La ficción contemporánea ha hecho un hueco a las voces de mujeres un tanto abyectas, aunque la cuestión de la likeability ("gustabilidad", cualidad de agradar a otros) siempre pesa sobre los arquetipos femeninos.

Begoña Gómez UrzaizPeriodista. Autora de 'Las abandonadoras' (Destino, 2022)

-Pero, ¿cómo puede ser tan bruta?

-Es que es burrísima.

-Es la mejor.

No son los términos que suelen usarse para hablar de la obra de un premio Nobel de literatura, pero tampoco Annie Ernaux es una Nobel estándar. El reconocimiento de la Academia sueca ha servido para visibilizar un fandom muy particular, que llevaba unos años gestándose, formado en gran parte por lectoras, algunas muy jóvenes, que valoran en Ernaux sus ejercicios testimoniales, su posicionamiento político nada ambiguo, la cualidad destilada de su literatura, incluso la brevedad de sus libros, que explica gran parte del fenómeno: no se leen, se coleccionan. Pero también algo más, algo casi visceral.

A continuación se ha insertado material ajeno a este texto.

Lemma plain_return_url_is_kept_witness :
  returnUrl (pending (withReturnUrl (lit "https://example.org/a b")))
  = Some (lit "https://example.org/a b")
  /\ trace (onSuccess w1
              (pending (withReturnUrl (lit "https://example.org/a b"))))
     = [Request alice; ConsoleLog (user w1);
        Navigate (lit "https://example.org/a b")].
Proof.
  split; [reflexivity|].
  apply (plain_return_url_is_kept
           (pending (withReturnUrl (lit "https://example.org/a b"))) w1
           (lit "https://example.org/a b")).
  - reflexivity.
  - discriminate.
  - reflexivity.
Defined.

Lemma missing_user_is_a_type_error_witness :
  returnUrl (pending (withReturnUrl [])) = Some []
  /\ trace (onSuccess {| user := None |} (pending (withReturnUrl [])))
     = [Request alice; ConsoleLog None; Uncaught TypeError].
Proof.
  split; [reflexivity|].
  apply (missing_user_is_a_type_error (pending (withReturnUrl []))
           {| user := None |}).
  - right. reflexivity.
  - reflexivity.
Defined.




End CoverageWalkthrough.

(* ------------------------------------------------------------------ *)
(** ** The page between renders, at concrete inputs *)

Section BetweenRendersWalkthrough.

Import Scenario.

Local Abbreviation act := (SignIn.act Zod.emailRegex handsOver).
Local Abbreviation play := (SignIn.play Zod.emailRegex handsOver).
Local Abbreviation renderedSubmits :=
  (SignIn.renderedSubmits Zod.emailRegex handsOver).

Lemma filledPage_rendered params : renderedSubmits params (filledPage params).
Proof.
  change (filledPage params)
    with (act (act (firstRender params) (Do (Input EmailField (email alice))))
            (Do (Input PasswordField (password alice)))).
  repeat (apply rendered_act; [discriminate|]). apply rendered_first.
Qed.

Lemma session_rendered : renderedSubmits [] (play (filledPage []) session).
Proof.
  cbv [SignIn.play fold_left session].
  apply rendered_act; [discriminate|].
  apply rendered_submit.
  do 2 (apply rendered_act; [discriminate|]).
  apply rendered_submit, filledPage_rendered.
Qed.

Example session_trace :
  trace (store (play (filledPage []) session))
  = [Request alice;
     Toast {| title := lit "Error";
              description := Some (lit "Invalid credentials");
              variant := Destructive |};
     Request {| email := lit "alice@example.com";
                password := lit "hunter2" |};
     ConsoleLog (user w1);
     Navigate (lit "/workspace/w1")].
Proof. reflexivity. Qed.

(** A request replaced by a later one settles without a trace. *)
Example superseded_request_settles_silently :
  store (play (filledPage []) [Do Submit; Do Submit; Superseded])
  = forget (store (play (filledPage []) [Do Submit; Do Submit]))
  /\ inFlight (store (play (filledPage []) [Do Submit; Do Submit; Superseded]))
     = 1%nat.
Proof. split; reflexivity. Qed.


Lemma effects_come_in_order_witness :
  exists ph,
    follow (trace (store (play (filledPage []) session))) (Some Idle)
    = Some ph
    /\ ph <> Logged
    /\ (ph = Waiting
        <-> isPending (store (play (filledPage []) session)) = true).
Proof.
  exact (effects_come_in_order Zod.emailRegex handsOver []
           (play (filledPage []) session) session_rendered).
Defined.
(** * Session store and view controller of [src/app/app.component.ts]

    A shallow embedding of the [AuthService] class and of the [App]
    component: the browser's [localStorage], the console, the outbound
    HTTP requests and the Angular signals of both classes form one
    explicit [World]; every method is a computation in a small state
    monad over it, written statement by statement after the source. *)

From stdpp Require Import base strings gmap list.

(** ** Interfaces and types *)

(** [interface AuthResponse { token: string; role: string }].  The field
    names carry a prefix because [token] and [role] are also the names of
    the two signals of [AuthService]. *)
Record AuthResponse := {
  response_token : string;
  response_role : string
}.

(** [type Page = 'login' | 'dashboard'] *)
Inductive Page := login | dashboard.

(** [a === b] on pages. *)
Definition Page_eqb (a b : Page) : bool :=
  match a, b with
  | login, login | dashboard, dashboard => true
  | _, _ => false
  end.

(** The string a [Page] is when it is spliced into a template literal. *)
Definition Page_to_string (page : Page) : string :=
  match page with
  | login => "login"
  | dashboard => "dashboard"
  end.

(** The [loginData] object bound to the form. *)
Record Credentials := {
  username : string;
  password : string
}.

(** What [HttpClient.post] is asked to send. *)
Record HttpRequest := {
  request_url : string;
  request_body : Credentials
}.

(** The value handed to the [error] callback; the handler never looks
    at it. *)
Inductive HttpError :=
  | Unauthorized
  | TransportError (status : Z).

(** How the one request of a submission completes. *)
Inductive LoginOutcome :=
  | Succeeded (response : AuthResponse)
  | Failed (err : HttpError).

Inductive ConsoleLevel := Log | Warn.

(** ** The world the two classes live in *)

Record World := {
  localStorage : gmap string string;
  console : list (ConsoleLevel * string);
  requests : list HttpRequest;
  (* signals of AuthService *)
  token : option string;
  role : option string;
  (* fields of App *)
  loginData : Credentials;
  currentPage : Page;
  errorMsg : option string;
  isSubmitting : bool
}.

(** ** A state monad over [World] *)

Definition M (A : Type) : Type := World → A * World.

Global Instance M_ret : MRet M := λ A x w, (x, w).
Global Instance M_bind : MBind M :=
  λ A B f m w, let '(x, w') := m w in f x w'.

Definition exec {A} (m : M A) (w : World) : World := (m w).2.
Definition eval {A} (m : M A) (w : World) : A := (m w).1.

(** JavaScript's [!!x] on a [string | null]: [null] and the empty string
    are falsy, every other string is truthy. *)
Definition truthy (x : option string) : bool :=
  match x with
  | None => false
  | Some "" => false
  | Some (String _ _) => true
  end.

(** *** Browser primitives *)

Definition localStorage_getItem (key : string) : M (option string) :=
  λ w, (localStorage w !! key, w).

Definition localStorage_setItem (key value : string) : M unit :=
  λ w, (tt, {| localStorage := <[key := value]> (localStorage w);
               console := console w; requests := requests w;
               token := token w; role := role w;
               loginData := loginData w; currentPage := currentPage w;
               errorMsg := errorMsg w; isSubmitting := isSubmitting w |}).

Definition localStorage_removeItem (key : string) : M unit :=
  λ w, (tt, {| localStorage := delete key (localStorage w);
               console := console w; requests := requests w;
               token := token w; role := role w;
               loginData := loginData w; currentPage := currentPage w;
               errorMsg := errorMsg w; isSubmitting := isSubmitting w |}).

Definition console_emit (level : ConsoleLevel) (msg : string) : M unit :=
  λ w, (tt, {| localStorage := localStorage w;
               console := console w ++ [(level, msg)];
               requests := requests w;
               token := token w; role := role w;
               loginData := loginData w; currentPage := currentPage w;
               errorMsg := errorMsg w; isSubmitting := isSubmitting w |}).

Definition console_log : string → M unit := console_emit Log.
Definition console_warn : string → M unit := console_emit Warn.

(** Subscribing to the observable [HttpClient.post] returns sends the
    request; its completion comes back later as a [LoginOutcome]. *)
Definition subscribe (req : HttpRequest) : M unit :=
  λ w, (tt, {| localStorage := localStorage w; console := console w;
               requests := requests w ++ [req];
               token := token w; role := role w;
               loginData := loginData w; currentPage := currentPage w;
               errorMsg := errorMsg w; isSubmitting := isSubmitting w |}).

(** *** Signals: [s()] reads, [s.set(v)] writes *)

Definition token_get : M (option string) := λ w, (token w, w).
Definition token_set (v : option string) : M unit :=
  λ w, (tt, {| localStorage := localStorage w; console := console w;
               requests := requests w;
               token := v; role := role w;
               loginData := loginData w; currentPage := currentPage w;
               errorMsg := errorMsg w; isSubmitting := isSubmitting w |}).

Definition role_get : M (option string) := λ w, (role w, w).
Definition role_set (v : option string) : M unit :=
  λ w, (tt, {| localStorage := localStorage w; console := console w;
               requests := requests w;
               token := token w; role := v;
               loginData := loginData w; currentPage := currentPage w;
               errorMsg := errorMsg w; isSubmitting := isSubmitting w |}).

Definition loginData_get : M Credentials := λ w, (loginData w, w).
Definition loginData_set (v : Credentials) : M unit :=
  λ w, (tt, {| localStorage := localStorage w; console := console w;
               requests := requests w;
               token := token w; role := role w;
               loginData := v; currentPage := currentPage w;
               errorMsg := errorMsg w; isSubmitting := isSubmitting w |}).

Definition currentPage_get : M Page := λ w, (currentPage w, w).
Definition currentPage_set (v : Page) : M unit :=
  λ w, (tt, {| localStorage := localStorage w; console := console w;
               requests := requests w;
               token := token w; role := role w;
               loginData := loginData w; currentPage := v;
               errorMsg := errorMsg w; isSubmitting := isSubmitting w |}).

Definition errorMsg_set (v : option string) : M unit :=
  λ w, (tt, {| localStorage := localStorage w; console := console w;
               requests := requests w;
               token := token w; role := role w;
               loginData := loginData w; currentPage := currentPage w;
               errorMsg := v; isSubmitting := isSubmitting w |}).

Definition isSubmitting_set (v : bool) : M unit :=
  λ w, (tt, {| localStorage := localStorage w; console := console w;
               requests := requests w;
               token := token w; role := role w;
               loginData := loginData w; currentPage := currentPage w;
               errorMsg := errorMsg w; isSubmitting := v |}).

(** ** [class AuthService] *)

Module AuthService.

Definition apiUrl : string := "http://localhost:8080".
Definition tokenKey : string := "jwt_token".
Definition roleKey : string := "user_role".

(** The field initialisers [token = signal(localStorage.getItem(..))]
    and [role = signal(..)] run in declaration order, then the body of
    the constructor logs one line. *)
Definition constructor : M unit :=
  t ← localStorage_getItem tokenKey;
  token_set t;;
  r ← localStorage_getItem roleKey;
  role_set r;;
  console_log ("AuthService inicializado. Backend en: " +:+ apiUrl).

(** [isAuthenticated = computed(() => !!this.token())] *)
Definition isAuthenticated : M bool :=
  t ← token_get;
  mret (truthy t).

(** [login] only builds the request; nothing is sent before
    [subscribe]. *)
Definition login (username password : string) : HttpRequest :=
  {| request_url := apiUrl +:+ "/auth/login";
     request_body := {| username := username; password := password |} |}.

Definition setSession (token role : string) : M unit :=
  localStorage_setItem tokenKey token;;
  localStorage_setItem roleKey role;;
  token_set (Some token);;
  role_set (Some role).

Definition logout : M unit :=
  localStorage_removeItem tokenKey;;
  localStorage_removeItem roleKey;;
  token_set None;;
  role_set None.

End AuthService.

(** ** [class App] *)

Module App.

Definition accessDenied : string :=
  "Acceso denegado. Redirigiendo a login.".

Definition loginFailed : string :=
  "Usuario o contraseña incorrectos. Por favor, inténtalo de nuevo.".

(** [inject(AuthService)] builds the component's own service, then the
    field initialisers of [App] run. *)
Definition constructor : M unit :=
  AuthService.constructor;;
  loginData_set {| username := "admin"; password := "admin123" |};;
  currentPage_set login;;
  errorMsg_set None;;
  isSubmitting_set false.

(** The guard [page === 'dashboard' && !this.authService.isAuthenticated()];
    [&&] reads the service only when the left operand holds. *)
Definition guardRefuses (page : Page) : M bool :=
  if Page_eqb page dashboard
  then auth ← AuthService.isAuthenticated; mret (negb auth)
  else mret false.

Definition navigate (page : Page) : M unit :=
  errorMsg_set None;;
  refused ← guardRefuses page;
  if refused : bool then
    currentPage_set login;;
    console_warn accessDenied
  else
    currentPage_set page;;
    console_log ("Navegando a: " +:+ Page_to_string page).

Definition ngOnInit : M unit :=
  auth ← AuthService.isAuthenticated;
  navigate (if auth : bool then dashboard else login).

(** The [next] callback of the subscription in [onLogin]. *)
Definition onLogin_next (response : AuthResponse) : M unit :=
  AuthService.setSession (response_token response) (response_role response);;
  navigate dashboard;;
  isSubmitting_set false.

(** The [error] callback of the subscription in [onLogin]. *)
Definition onLogin_error (err : HttpError) : M unit :=
  errorMsg_set (Some loginFailed);;
  isSubmitting_set false;;
  AuthService.logout.

(** The synchronous part of [onLogin]: up to and including the
    [subscribe] call. *)
Definition onLogin : M unit :=
  errorMsg_set None;;
  isSubmitting_set true;;
  d ← loginData_get;
  subscribe (AuthService.login (username d) (password d)).

Definition logoutAndNavigate : M unit :=
  AuthService.logout;;
  navigate login.

(** One whole submission: [onLogin], then the callback the outcome of
    the request selects. *)
Definition submission (outcome : LoginOutcome) : M unit :=
  onLogin;;
  match outcome with
  | Succeeded response => onLogin_next response
  | Failed err => onLogin_error err
  end.

(** Angular builds the component and then calls its [ngOnInit]. *)
Definition bootstrap : M unit :=
  constructor;;
  ngOnInit.

End App.

(** ** Sequences of Session Store calls *)

Inductive SessionCall :=
  | SetSession (token role : string)
  | Logout.

Definition call (c : SessionCall) : M unit :=
  match c with
  | SetSession t r => AuthService.setSession t r
  | Logout => AuthService.logout
  end.

Fixpoint calls (cs : list SessionCall) : M unit :=
  match cs with
  | [] => mret tt
  | c :: cs' => call c;; calls cs'
  end.

Definition isSetSession (c : SessionCall) : bool :=
  match c with
  | SetSession _ _ => true
  | Logout => false
  end.

(** The last call of the sequence exists and is a [setSession]. *)
Definition lastIsSetSession (cs : list SessionCall) : bool :=
  from_option isSetSession false (last cs).

(** ** The pairing invariant of the session *)

(** The two signals are both set or both [null]. *)
Definition SessionPaired (w : World) : Prop :=
  is_Some (token w) ↔ is_Some (role w).

(** The two storage keys are both present or both absent. *)
Definition StoragePaired (w : World) : Prop :=
  is_Some (localStorage w !! AuthService.tokenKey) ↔
  is_Some (localStorage w !! AuthService.roleKey).

(** ** Sample worlds *)

(** A fresh browser profile before the page is loaded: nothing stored,
    nothing logged, nothing sent. *)
Definition blank : World :=
  {| localStorage := ∅; console := []; requests := [];
     token := None; role := None;
     loginData := {| username := ""; password := "" |};
     currentPage := login; errorMsg := None; isSubmitting := false |}.

(** The same profile with a token left under [jwt_token] and nothing
    under [user_role]. *)
Definition tokenOnly : World :=
  {| localStorage := {[ AuthService.tokenKey := "T" ]};
     console := []; requests := [];
     token := None; role := None;
     loginData := {| username := ""; password := "" |};
     currentPage := login; errorMsg := None; isSubmitting := false |}.

(** The page after a successful login on a fresh profile. *)
Definition loggedIn : World :=
  exec (App.bootstrap;;
        App.submission
          (Succeeded {| response_token := "T"; response_role := "R" |}))
       blank.

(** ** The template *)

(** What [{{ x }}] prints: nothing for [null]. *)
Definition interpolate (x : option string) : string := default "" x.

Estas lectoras ven en la autora francesa un referente, una mujer que ha dejado por escrito lo mucho que ha llegado a perder los papeles (por deseo, por los hombres, por la vida misma). No ya como una reivindicación de la neurodivergencia a lo Kate Millett, sino como la expresión de una mujer real. En el chat que citaba arriba a Annie Ernaux se la calificaría, con toda la admiración y precisión técnica, como una "loca del coño". La misma que en La ocupación (Cabaret Voltaire, 2022) fantasea con descubrir el teléfono de la nueva amante de su ex y llamarle diciéndole: "¿Qué tal, tía?, ¿cómo llevas esa vesícula de mierda?"

La literatura contemporánea está llena de hijas de Ernaux, de mujeres ariscas, con juicios poco impecables, a veces nada sororas, obcecadas, egoístas y un punto narcisistas, de mujeres que han decidido permitirse el rango de emociones humanas que había estado siempre disponible para los hombres. Rachel Cusk, rendida admiradora de Ernaux, ha vivido en carne propia ese ensanchamiento del hueco que reserva la cultura para las mujeres que no se esfuerzan por caer bien. Cuando hace veinte años publicó A Life’s Work, su libro sobre su primera experiencia con la maternidad, la reacción fue virulenta en el mundo anglosajón y nadie se anduvo con muchas distinciones entre el autor y la voz narrativa. Se la condenó a ella, de lleno, como mala persona y peor madre. "Si todo el mundo leyera este libro, cesaría la propagación de la raza humana, lo que sería una lástima", decía la primera reseña que se publicó y que Cusk recordaba años después en un artículo. "Leerlo fue una pura tragedia", escribió otra.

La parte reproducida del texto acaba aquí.